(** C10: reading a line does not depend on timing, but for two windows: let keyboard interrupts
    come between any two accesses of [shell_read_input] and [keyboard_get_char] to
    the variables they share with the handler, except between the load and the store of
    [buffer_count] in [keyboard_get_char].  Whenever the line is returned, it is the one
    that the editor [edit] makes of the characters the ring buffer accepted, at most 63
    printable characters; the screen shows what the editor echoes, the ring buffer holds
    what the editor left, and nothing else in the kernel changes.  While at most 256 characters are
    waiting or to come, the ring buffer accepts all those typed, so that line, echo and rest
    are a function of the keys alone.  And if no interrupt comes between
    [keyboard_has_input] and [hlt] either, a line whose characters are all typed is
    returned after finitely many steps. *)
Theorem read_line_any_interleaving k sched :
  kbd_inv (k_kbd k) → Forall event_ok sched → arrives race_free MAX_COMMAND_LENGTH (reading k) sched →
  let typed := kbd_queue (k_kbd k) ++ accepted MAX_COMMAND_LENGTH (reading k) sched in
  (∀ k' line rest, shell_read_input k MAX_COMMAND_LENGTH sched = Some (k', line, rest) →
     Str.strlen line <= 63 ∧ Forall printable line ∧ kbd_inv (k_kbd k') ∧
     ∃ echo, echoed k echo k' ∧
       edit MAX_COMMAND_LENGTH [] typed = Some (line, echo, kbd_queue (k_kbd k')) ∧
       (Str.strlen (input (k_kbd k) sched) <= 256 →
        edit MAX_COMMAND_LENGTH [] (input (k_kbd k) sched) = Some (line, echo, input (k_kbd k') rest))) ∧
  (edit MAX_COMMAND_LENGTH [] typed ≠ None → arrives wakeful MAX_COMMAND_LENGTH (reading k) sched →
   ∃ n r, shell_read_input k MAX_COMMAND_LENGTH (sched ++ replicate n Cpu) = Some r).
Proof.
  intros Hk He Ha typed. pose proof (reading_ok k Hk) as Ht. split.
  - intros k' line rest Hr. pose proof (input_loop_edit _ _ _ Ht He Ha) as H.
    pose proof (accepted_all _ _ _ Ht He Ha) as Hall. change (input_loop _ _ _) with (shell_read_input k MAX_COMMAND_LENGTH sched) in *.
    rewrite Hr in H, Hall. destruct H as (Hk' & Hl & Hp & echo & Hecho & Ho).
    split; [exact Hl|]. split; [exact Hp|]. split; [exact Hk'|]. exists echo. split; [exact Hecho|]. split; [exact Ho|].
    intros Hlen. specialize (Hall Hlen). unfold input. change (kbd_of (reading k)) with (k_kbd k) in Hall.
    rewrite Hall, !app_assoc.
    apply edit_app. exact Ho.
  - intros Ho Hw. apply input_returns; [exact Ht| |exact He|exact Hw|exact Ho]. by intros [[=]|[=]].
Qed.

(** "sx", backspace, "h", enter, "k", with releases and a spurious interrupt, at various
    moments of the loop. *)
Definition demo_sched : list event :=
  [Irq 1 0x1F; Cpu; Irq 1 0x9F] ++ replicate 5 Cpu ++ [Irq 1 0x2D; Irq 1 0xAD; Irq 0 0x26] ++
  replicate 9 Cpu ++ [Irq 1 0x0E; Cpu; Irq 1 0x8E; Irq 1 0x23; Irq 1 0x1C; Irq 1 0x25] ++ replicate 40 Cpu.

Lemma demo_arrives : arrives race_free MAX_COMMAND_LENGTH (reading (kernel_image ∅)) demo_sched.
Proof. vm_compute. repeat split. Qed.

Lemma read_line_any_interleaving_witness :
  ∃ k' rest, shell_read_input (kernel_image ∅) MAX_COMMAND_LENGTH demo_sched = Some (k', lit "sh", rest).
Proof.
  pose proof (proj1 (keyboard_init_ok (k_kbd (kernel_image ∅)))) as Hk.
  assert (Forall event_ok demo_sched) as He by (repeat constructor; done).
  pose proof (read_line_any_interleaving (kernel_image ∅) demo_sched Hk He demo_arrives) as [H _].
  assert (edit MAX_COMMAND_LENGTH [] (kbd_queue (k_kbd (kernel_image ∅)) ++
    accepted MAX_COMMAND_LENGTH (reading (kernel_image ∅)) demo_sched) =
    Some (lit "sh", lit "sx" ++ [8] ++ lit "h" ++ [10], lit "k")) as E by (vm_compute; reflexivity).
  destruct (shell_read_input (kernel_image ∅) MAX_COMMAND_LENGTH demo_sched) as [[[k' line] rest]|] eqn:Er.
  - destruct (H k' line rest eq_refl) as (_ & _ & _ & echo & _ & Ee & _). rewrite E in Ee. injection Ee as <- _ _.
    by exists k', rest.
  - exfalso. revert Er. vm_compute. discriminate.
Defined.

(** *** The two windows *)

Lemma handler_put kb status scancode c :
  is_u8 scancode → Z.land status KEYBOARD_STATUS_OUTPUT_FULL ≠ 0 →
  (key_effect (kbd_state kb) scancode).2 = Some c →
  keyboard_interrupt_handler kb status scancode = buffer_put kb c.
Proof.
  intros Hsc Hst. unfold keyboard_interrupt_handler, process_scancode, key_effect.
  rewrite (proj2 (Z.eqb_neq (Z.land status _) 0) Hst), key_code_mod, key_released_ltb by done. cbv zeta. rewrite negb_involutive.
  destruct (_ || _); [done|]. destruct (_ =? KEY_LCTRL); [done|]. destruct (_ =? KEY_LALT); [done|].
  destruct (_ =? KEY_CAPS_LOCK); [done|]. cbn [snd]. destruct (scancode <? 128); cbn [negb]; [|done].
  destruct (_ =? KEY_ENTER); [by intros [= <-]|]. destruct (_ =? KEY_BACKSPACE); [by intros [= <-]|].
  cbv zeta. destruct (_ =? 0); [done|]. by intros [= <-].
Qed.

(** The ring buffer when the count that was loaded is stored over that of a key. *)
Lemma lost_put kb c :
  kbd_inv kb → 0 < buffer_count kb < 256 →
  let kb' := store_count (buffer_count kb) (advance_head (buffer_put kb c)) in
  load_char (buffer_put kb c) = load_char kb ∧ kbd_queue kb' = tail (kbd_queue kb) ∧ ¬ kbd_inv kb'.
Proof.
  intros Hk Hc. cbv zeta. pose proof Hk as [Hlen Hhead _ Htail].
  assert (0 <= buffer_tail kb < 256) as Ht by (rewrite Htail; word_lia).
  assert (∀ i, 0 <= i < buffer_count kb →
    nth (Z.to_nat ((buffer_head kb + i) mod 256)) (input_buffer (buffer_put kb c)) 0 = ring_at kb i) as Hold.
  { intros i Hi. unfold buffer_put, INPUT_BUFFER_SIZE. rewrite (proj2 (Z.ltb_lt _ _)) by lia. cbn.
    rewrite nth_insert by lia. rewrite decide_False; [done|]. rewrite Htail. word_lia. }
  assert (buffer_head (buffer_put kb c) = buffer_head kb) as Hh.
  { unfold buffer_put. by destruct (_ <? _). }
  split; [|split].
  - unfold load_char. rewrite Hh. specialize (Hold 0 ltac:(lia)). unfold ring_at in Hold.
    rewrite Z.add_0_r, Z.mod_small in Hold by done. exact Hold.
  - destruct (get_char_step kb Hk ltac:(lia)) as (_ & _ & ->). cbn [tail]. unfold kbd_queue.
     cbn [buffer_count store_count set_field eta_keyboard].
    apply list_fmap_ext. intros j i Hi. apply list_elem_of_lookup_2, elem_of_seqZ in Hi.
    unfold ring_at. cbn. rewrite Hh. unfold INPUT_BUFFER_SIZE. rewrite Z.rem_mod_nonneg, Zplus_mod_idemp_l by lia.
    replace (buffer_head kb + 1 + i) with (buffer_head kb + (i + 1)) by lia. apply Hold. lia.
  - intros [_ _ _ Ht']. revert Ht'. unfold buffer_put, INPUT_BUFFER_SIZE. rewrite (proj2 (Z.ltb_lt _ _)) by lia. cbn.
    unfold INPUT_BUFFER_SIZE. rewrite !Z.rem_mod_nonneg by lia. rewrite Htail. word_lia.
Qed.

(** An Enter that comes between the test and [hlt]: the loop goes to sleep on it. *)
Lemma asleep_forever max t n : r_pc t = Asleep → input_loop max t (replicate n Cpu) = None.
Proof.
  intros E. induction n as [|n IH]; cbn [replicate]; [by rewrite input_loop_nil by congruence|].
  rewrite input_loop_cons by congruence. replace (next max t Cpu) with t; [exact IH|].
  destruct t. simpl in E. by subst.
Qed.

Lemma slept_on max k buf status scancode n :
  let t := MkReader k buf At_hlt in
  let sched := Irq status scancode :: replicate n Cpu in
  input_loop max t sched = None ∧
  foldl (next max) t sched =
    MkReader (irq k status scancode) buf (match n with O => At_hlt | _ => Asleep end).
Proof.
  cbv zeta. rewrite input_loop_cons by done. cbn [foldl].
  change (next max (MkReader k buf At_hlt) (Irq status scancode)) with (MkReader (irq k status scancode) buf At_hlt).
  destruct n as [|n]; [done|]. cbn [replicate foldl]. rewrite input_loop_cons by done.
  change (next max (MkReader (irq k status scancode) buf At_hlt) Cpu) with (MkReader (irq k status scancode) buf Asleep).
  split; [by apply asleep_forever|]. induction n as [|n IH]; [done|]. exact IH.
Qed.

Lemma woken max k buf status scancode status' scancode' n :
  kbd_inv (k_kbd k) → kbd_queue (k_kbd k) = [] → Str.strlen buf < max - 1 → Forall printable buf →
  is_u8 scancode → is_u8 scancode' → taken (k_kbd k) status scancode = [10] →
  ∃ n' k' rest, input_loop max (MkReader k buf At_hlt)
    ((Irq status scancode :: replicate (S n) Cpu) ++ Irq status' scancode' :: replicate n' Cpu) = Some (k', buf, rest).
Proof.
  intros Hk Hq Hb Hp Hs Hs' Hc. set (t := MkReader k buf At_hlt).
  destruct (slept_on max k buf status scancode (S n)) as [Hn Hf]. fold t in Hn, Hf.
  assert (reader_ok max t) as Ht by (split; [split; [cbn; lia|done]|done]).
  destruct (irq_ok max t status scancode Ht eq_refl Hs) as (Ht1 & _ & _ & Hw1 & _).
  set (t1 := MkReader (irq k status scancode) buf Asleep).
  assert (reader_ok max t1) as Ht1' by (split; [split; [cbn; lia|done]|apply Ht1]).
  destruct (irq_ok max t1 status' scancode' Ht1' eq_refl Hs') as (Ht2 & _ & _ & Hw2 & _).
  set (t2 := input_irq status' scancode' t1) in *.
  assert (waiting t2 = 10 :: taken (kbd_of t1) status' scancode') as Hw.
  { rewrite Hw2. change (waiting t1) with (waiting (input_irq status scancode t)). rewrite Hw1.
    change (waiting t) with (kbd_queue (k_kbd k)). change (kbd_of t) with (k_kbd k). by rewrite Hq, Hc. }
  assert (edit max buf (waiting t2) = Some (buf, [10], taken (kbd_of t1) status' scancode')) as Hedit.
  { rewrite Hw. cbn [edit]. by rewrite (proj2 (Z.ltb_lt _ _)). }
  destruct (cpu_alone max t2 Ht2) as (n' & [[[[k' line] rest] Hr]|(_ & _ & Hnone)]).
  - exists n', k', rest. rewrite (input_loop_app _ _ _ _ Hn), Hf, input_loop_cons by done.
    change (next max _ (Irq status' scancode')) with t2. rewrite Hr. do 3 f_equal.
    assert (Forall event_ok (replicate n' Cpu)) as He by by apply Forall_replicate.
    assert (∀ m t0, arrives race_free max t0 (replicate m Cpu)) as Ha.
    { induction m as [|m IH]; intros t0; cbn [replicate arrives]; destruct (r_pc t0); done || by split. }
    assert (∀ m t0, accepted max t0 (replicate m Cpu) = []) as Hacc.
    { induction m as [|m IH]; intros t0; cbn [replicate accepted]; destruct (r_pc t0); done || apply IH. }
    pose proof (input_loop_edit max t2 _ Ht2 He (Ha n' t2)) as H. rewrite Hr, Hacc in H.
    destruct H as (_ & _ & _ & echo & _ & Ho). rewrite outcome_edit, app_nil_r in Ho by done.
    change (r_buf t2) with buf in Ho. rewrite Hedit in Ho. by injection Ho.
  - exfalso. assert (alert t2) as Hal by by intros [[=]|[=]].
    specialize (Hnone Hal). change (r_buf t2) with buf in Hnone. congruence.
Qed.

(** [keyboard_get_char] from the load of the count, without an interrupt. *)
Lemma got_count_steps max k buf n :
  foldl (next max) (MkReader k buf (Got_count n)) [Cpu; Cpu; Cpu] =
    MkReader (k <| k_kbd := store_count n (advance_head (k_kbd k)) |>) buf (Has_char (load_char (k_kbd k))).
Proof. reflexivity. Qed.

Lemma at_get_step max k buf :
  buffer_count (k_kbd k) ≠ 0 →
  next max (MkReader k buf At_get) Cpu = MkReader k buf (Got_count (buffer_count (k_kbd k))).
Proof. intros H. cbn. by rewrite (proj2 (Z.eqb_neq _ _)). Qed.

-- Task details --
Above are the records; print exactly the lines from the line with "foldl (next max) t" to the line with "assert (reader_ok max t)", including both, and nothing else.

-- Solution to this problem --
  foldl (next max) t sched =
    MkReader (irq k status scancode) buf (match n with O => At_hlt | _ => Asleep end).
Proof.
  cbv zeta. rewrite input_loop_cons by done. cbn [foldl].
  change (next max (MkReader k buf At_hlt) (Irq status scancode)) with (MkReader (irq k status scancode) buf At_hlt).
  destruct n as [|n]; [done|]. cbn [replicate foldl]. rewrite input_loop_cons by done.
  change (next max (MkReader (irq k status scancode) buf At_hlt) Cpu) with (MkReader (irq k status scancode) buf Asleep).
  split; [by apply asleep_forever|]. induction n as [|n IH]; [done|]. exact IH.
Qed.

Lemma woken max k buf status scancode status' scancode' n :
  kbd_inv (k_kbd k) → kbd_queue (k_kbd k) = [] → Str.strlen buf < max - 1 → Forall printable buf →
  is_u8 scancode → is_u8 scancode' → taken (k_kbd k) status scancode = [10] →
  ∃ n' k' rest, input_loop max (MkReader k buf At_hlt)
    ((Irq status scancode :: replicate (S n) Cpu) ++ Irq status' scancode' :: replicate n' Cpu) = Some (k', buf, rest).
Proof.
  intros Hk Hq Hb Hp Hs Hs' Hc. set (t := MkReader k buf At_hlt).
  destruct (slept_on max k buf status scancode (S n)) as [Hn Hf]. fold t in Hn, Hf.
  assert (reader_ok max t) as Ht by (split; [split; [cbn; lia|done]|done]).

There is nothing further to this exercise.